AI/US Economy: just one big trade

AI: just one big trade - Sopuli
> US GDP growth is now driven almost exclusively by rising tech spending. If this starts to drop, the US economy will enter recession very quickly — even if tech investments decline only by a little bit, say 4 to 6 per cent, as happened after much smaller tech booms in the 1960s and during the 2009 recession. > As I showed in my last post, [https://thenextrecession.wordpress.com/2026/06/02/global-profits-an-upward-turn/] US corporate profits have risen significantly. But according to Brian Green in a recent post [https://theplanningmotive.com/2026/05/30/the-us-economy-in-q1-2026-stronger-than-expected/], around 80% of the increase in US non-financial corporate profits came from Nvidia and hyperscalers.
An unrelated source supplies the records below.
(** * mill: structured, asynchronous logging

    A shallow embedding of the Go package [mill] (typed log data, the
    timestamp layout, the text and JSON codecs, context propagation and the
    asynchronous dispatch engine), followed by the properties that its
    specification states, each settled against the embedding. *)

From Stdlib Require Import ZArith Lia Ascii String.
From stdpp Require Import base numbers option list strings gmap sorting pretty.

Local Open Scope Z_scope.

(** * Part I: the embedding *)

(** ** Functions that can panic *)

Inductive result (A : Type) : Type :=
| Ok (a : A)
| Panic (msg : string).
Arguments Ok {A} a.
Arguments Panic {A} msg.

#[global] Instance result_ret : MRet result := λ A a, Ok a.
#[global] Instance result_bind : MBind result := λ A B k r,
  match r with
  | Ok a => k a
  | Panic m => Panic m
  end.

(** ** Machine integers and IEEE-754 doubles *)

Definition two64 : Z := 2 ^ 64.
Definition two63 : Z := 2 ^ 63.

Definition is_int64 (v : Z) : Prop := - two63 ≤ v < two63.
Definition is_uint64 (v : Z) : Prop := 0 ≤ v < two64.

(** The conversions [uint64(v)] of an [int64] and [int64(b)] of a [uint64]. *)
Definition uint64_of_int64 (v : Z) : Z := v mod two64.
Definition int64_of_uint64 (b : Z) : Z := if b <? two63 then b else b - two64.

(** A [float64] is its IEEE-754 binary64 datum: one sign bit, eleven bits of
    biased exponent and fifty-two bits of fraction.  A NaN keeps its payload. *)
Record float64 : Type := mkFloat64 {
  f_sign : bool;
  f_exponent : Z;
  f_fraction : Z;
}.

Definition is_float64 (f : float64) : Prop :=
  0 ≤ f_exponent f < 2 ^ 11 ∧ 0 ≤ f_fraction f < 2 ^ 52.

(** [math.Float64bits] and [math.Float64frombits]: the bit pattern of the datum,
    sign in bit 63, exponent in bits 62..52, fraction in bits 51..0. *)
Definition Float64bits (f : float64) : Z :=
  Z.lor (Z.shiftl (if f_sign f then 1 else 0) 63)
        (Z.lor (Z.shiftl (f_exponent f) 52) (f_fraction f)).

Definition Float64frombits (b : Z) : float64 :=
  {| f_sign := Z.testbit b 63;
     f_exponent := Z.land (Z.shiftr b 52) (Z.ones 11);
     f_fraction := Z.land b (Z.ones 52) |}.

(** ** Value kinds (data.go) *)

(** [type ValueType uint] with its constants. *)
Definition ValueType : Type := N.

Definition ValueTypeUnknown : ValueType := 0%N.
Definition ValueTypeString : ValueType := 1%N.
Definition ValueTypeInt64 : ValueType := 2%N.
Definition ValueTypeUint64 : ValueType := 3%N.
Definition ValueTypeFloat64 : ValueType := 4%N.
Definition ValueTypeAny : ValueType := 5%N.
Definition valueTypeMaxValue : ValueType := ValueTypeAny.

(** ** Timestamps and the layout [TimeFormat] (textcodec.go)

    A [time.Time] as [Format] sees it: the seconds and nanoseconds of the
    instant since the Unix epoch and the offset east of UTC, in seconds, that
    the value's location has at that instant. *)
Record Time : Type := mkTime {
  t_unix : Z;
  t_nsec : Z;
  t_offset : Z;
}.

(** The instant in nanoseconds since the epoch: the chronological order. *)
Definition instant (t : Time) : Z := t_unix t * 1000000000 + t_nsec t.

(** The proleptic Gregorian calendar.  [days_before_year y] counts the days
    from 0000-01-01 to the first of January of year [y]. *)
Definition is_leap (y : Z) : bool :=
  (y mod 4 =? 0) && (negb (y mod 100 =? 0) || (y mod 400 =? 0)).

Definition days_before_year (y : Z) : Z :=
  365 * y + (y + 3) / 4 - (y + 99) / 100 + (y + 399) / 400.

Definition year_of_days (d : Z) : Z :=
  let y := (400 * d) / 146097 in
  if d <? days_before_year y then y - 1
  else if days_before_year (y + 1) <=? d then y + 1
  else y.

(** Days of the year before the first of month [m] (1..13). *)
Definition days_before_month (leap : bool) (m : Z) : Z :=
  let l := if leap then 1 else 0 in
  if m <=? 1 then 0 else
  if m =? 2 then 31 else
  if m =? 3 then 59 + l else
  if m =? 4 then 90 + l else
  if m =? 5 then 120 + l else
  if m =? 6 then 151 + l else
  if m =? 7 then 181 + l else
  if m =? 8 then 212 + l else
  if m =? 9 then 243 + l else
  if m =? 10 then 273 + l else
  if m =? 11 then 304 + l else
  if m =? 12 then 334 + l else 365 + l.

Definition month_of_yday (leap : bool) (yd : Z) : Z :=
  if yd <? days_before_month leap 2 then 1 else
  if yd <? days_before_month leap 3 then 2 else
  if yd <? days_before_month leap 4 then 3 else
  if yd <? days_before_month leap 5 then 4 else
  if yd <? days_before_month leap 6 then 5 else
  if yd <? days_before_month leap 7 then 6 else
  if yd <? days_before_month leap 8 then 7 else
  if yd <? days_before_month leap 9 then 8 else
  if yd <? days_before_month leap 10 then 9 else
  if yd <? days_before_month leap 11 then 10 else
  if yd <? days_before_month leap 12 then 11 else 12.

(** Days from 0000-01-01 to the Unix epoch, 1970-01-01. *)
Definition unix_epoch_days : Z := 719528.

(** The fields of the wall clock reading in the value's location. *)
Record civil : Type := mkCivil {
  c_year : Z; c_month : Z; c_day : Z;
  c_hour : Z; c_minute : Z; c_second : Z;
}.

Definition local_seconds (t : Time) : Z := t_unix t + t_offset t.

Definition civil_of (t : Time) : civil :=
  let abs := local_seconds t in
  let d := abs / 86400 + unix_epoch_days in
  let s := abs mod 86400 in
  let y := year_of_days d in
  let yd := d - days_before_year y in
  let m := month_of_yday (is_leap y) yd in
  {| c_year := y; c_month := m;
     c_day := yd - days_before_month (is_leap y) m + 1;
     c_hour := s / 3600; c_minute := (s mod 3600) / 60; c_second := s mod 60 |}.

(** The byte ['\n']. *)
Definition newline : string := String (ascii_of_nat 10) EmptyString.

Definition digit (n : Z) : ascii :=
  ascii_of_N (48 + Z.to_N n).

(** The [w] decimal digits of [n], most significant first. *)
Fixpoint digits (w : nat) (n : Z) : string :=
  match w with
  | O => EmptyString
  | S w' => String (digit (n / 10 ^ Z.of_nat w')) (digits w' (n mod 10 ^ Z.of_nat w'))
  end.

(** [appendInt] of package time: a sign for a negative number, then the
    decimal digits zero-padded to at least [w] places. *)
Definition padded (w : nat) (u : Z) : string :=
  if u <? 10 ^ Z.of_nat w then digits w u else pretty u.

Definition appendInt (x : Z) (w : nat) : string :=
  if x <? 0 then "-" +:+ padded w (- x) else padded w x.

(** The pieces of a layout that [TimeFormat] uses. *)
Inductive chunk : Type :=
| stdLongYear | stdZeroMonth | stdZeroDay
| stdHour | stdZeroMinute | stdZeroSecond
| stdFracSecond0 (n : nat)
| stdNumTZ
| literal (s : string).

(** ["2006-01-02 15:04:05.000000-0700"] *)
Definition TimeFormat : list chunk :=
  [ stdLongYear; literal "-"; stdZeroMonth; literal "-"; stdZeroDay; literal " ";
    stdHour; literal ":"; stdZeroMinute; literal ":"; stdZeroSecond;
    stdFracSecond0 6; stdNumTZ ].

Definition format_chunk (t : Time) (c : chunk) : string :=
  let cv := civil_of t in
  match c with
  | stdLongYear => appendInt (c_year cv) 4
  | stdZeroMonth => appendInt (c_month cv) 2
  | stdZeroDay => appendInt (c_day cv) 2
  | stdHour => appendInt (c_hour cv) 2
  | stdZeroMinute => appendInt (c_minute cv) 2
  | stdZeroSecond => appendInt (c_second cv) 2
  | stdFracSecond0 n =>
      (* the first [n] of the nine digits of the nanosecond, after a point *)
      "." +:+ digits n (t_nsec t / 10 ^ (9 - Z.of_nat n))
  | stdNumTZ =>
      (* the offset in minutes, truncated as Go's division does *)
      let zone := Z.quot (t_offset t) 60 in
      let sign := if zone <? 0 then "-" else "+" in
      let zone := Z.abs zone in
      sign +:+ appendInt (Z.quot zone 60) 2 +:+ appendInt (Z.rem zone 60) 2
  | literal s => s
  end.

Definition Format (t : Time) (layout : list chunk) : string :=
  foldr (λ c acc, format_chunk t c +:+ acc) "" layout.

(** [bytes.Compare]: the byte-wise lexicographic comparison. *)
Definition bytes_Compare (a b : string) : comparison := String.compare a b.

(** The range of [TimeFormat]'s fixed-width year: 0000 to 9999, local time. *)
Definition in_layout_range (t : Time) : Prop :=
  0 ≤ t_nsec t < 1000000000 ∧
  days_before_year 0 ≤ local_seconds t / 86400 + unix_epoch_days < days_before_year 10000.

(** The layout orders two timestamps as time does when the later one does
    not render as the smaller string. *)
Definition layout_follows_time (a b : Time) : Prop :=
  instant a ≤ instant b →
  bytes_Compare (Format a TimeFormat) (Format b TimeFormat) ≠ Gt.

(** The instant truncated to the microsecond, which is what the layout shows. *)
Definition micros (t : Time) : Z := t_unix t * 1000000 + t_nsec t / 1000.

(** Comparison by a first key, then by a second. *)
Definition lexc (c1 c2 : comparison) : comparison :=
  match c1 with Eq => c2 | _ => c1 end.

(** ** Tags (mill.go) *)

Record KV : Type := mkKV { Key : string; Value : string }.

Section Mill.

(** The values an [interface{}] can box; [None] is the nil interface. *)
Variable iface : Type.

(** [%v] of a [ValueType]: the [String] method that [stringer] generates. *)
Variable ValueType_String : ValueType → string.

(** [strconv.AppendFloat(_, f, 'g', -1, 64)]. *)
Variable formatFloat : float64 → string.

(** [fmt.Fprintf(buf, "%v", v)] of a boxed value. *)
Variable fmt_v : option iface → string.

(** The [fmt.Stringer] capability of a boxed value: its [String()], if any. *)
Variable as_Stringer : iface → option string.

(** The implementations of the interface [Codec] that a context can carry,
    with the nil value of the interface. *)
Variable codec : Type.
Variable nil_codec : codec.

(** What the runtime's [growslice] adds beyond the one slot that is needed
    when a slice of capacity [c] is full. *)
Variable slack : nat → nat.

(** Whether the package is built with the tag [release]. *)
Variable release : bool.

(** The UTC offset, in seconds, that the process's local time zone has at a
    Unix time. *)
Variable zone : Z → Z.

(** ** Typed values (data.go) *)

Record Data : Type := mkData {
  d_name : string;
  d_valueType : ValueType;
  d_string : string;
  d_numBits : Z;
  d_any : option iface;
}.

(** The zero value [Data{}], which the package documents as invalid. *)
Definition Data_zero : Data :=
  {| d_name := ""; d_valueType := ValueTypeUnknown; d_string := "";
     d_numBits := 0; d_any := None |}.

Definition String_ (name value : string) : Data :=
  {| d_name := name; d_valueType := ValueTypeString; d_string := value;
     d_numBits := 0; d_any := None |}.

Definition Int64 (name : string) (value : Z) : Data :=
  {| d_name := name; d_valueType := ValueTypeInt64; d_string := "";
     d_numBits := uint64_of_int64 value; d_any := None |}.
The stock market is increasingly concentrated in a handful of AI‑linked stocks, which now account for roughly 40 per cent of the S&P 500’s market capitalisation, according to Bank of America data. Headline profitability is being flattered by a small slice of the economy earning extraordinary returns from the scramble to build AI capacity. The risk, then, is that the economy, the profit cycle and the stock market [https://www.ft.com/content/d62da0d0-41ab-4d04-86d6-548d90629aaf] “are all leaning on the same narrow pillar. If the expected returns on AI infrastructure and platforms are questioned, the fallout may not stop at a few richly valued technology stocks.” > As I have pointed out in previous posts, [https://thenextrecession.wordpress.com/2026/02/21/us-economy-jobs-and-ai/] up to now the massive investment in AI has been mostly funded by the profits already being made by the hyperscalers. But given the impossibility of finding enough additional revenues to self-finance their capex plans, hyperscalers and their hardware providers are increasingly using external financing to fund them. Get your money out of the US economy NOW. This is going to be a historic economic crash and it will hit the US hard.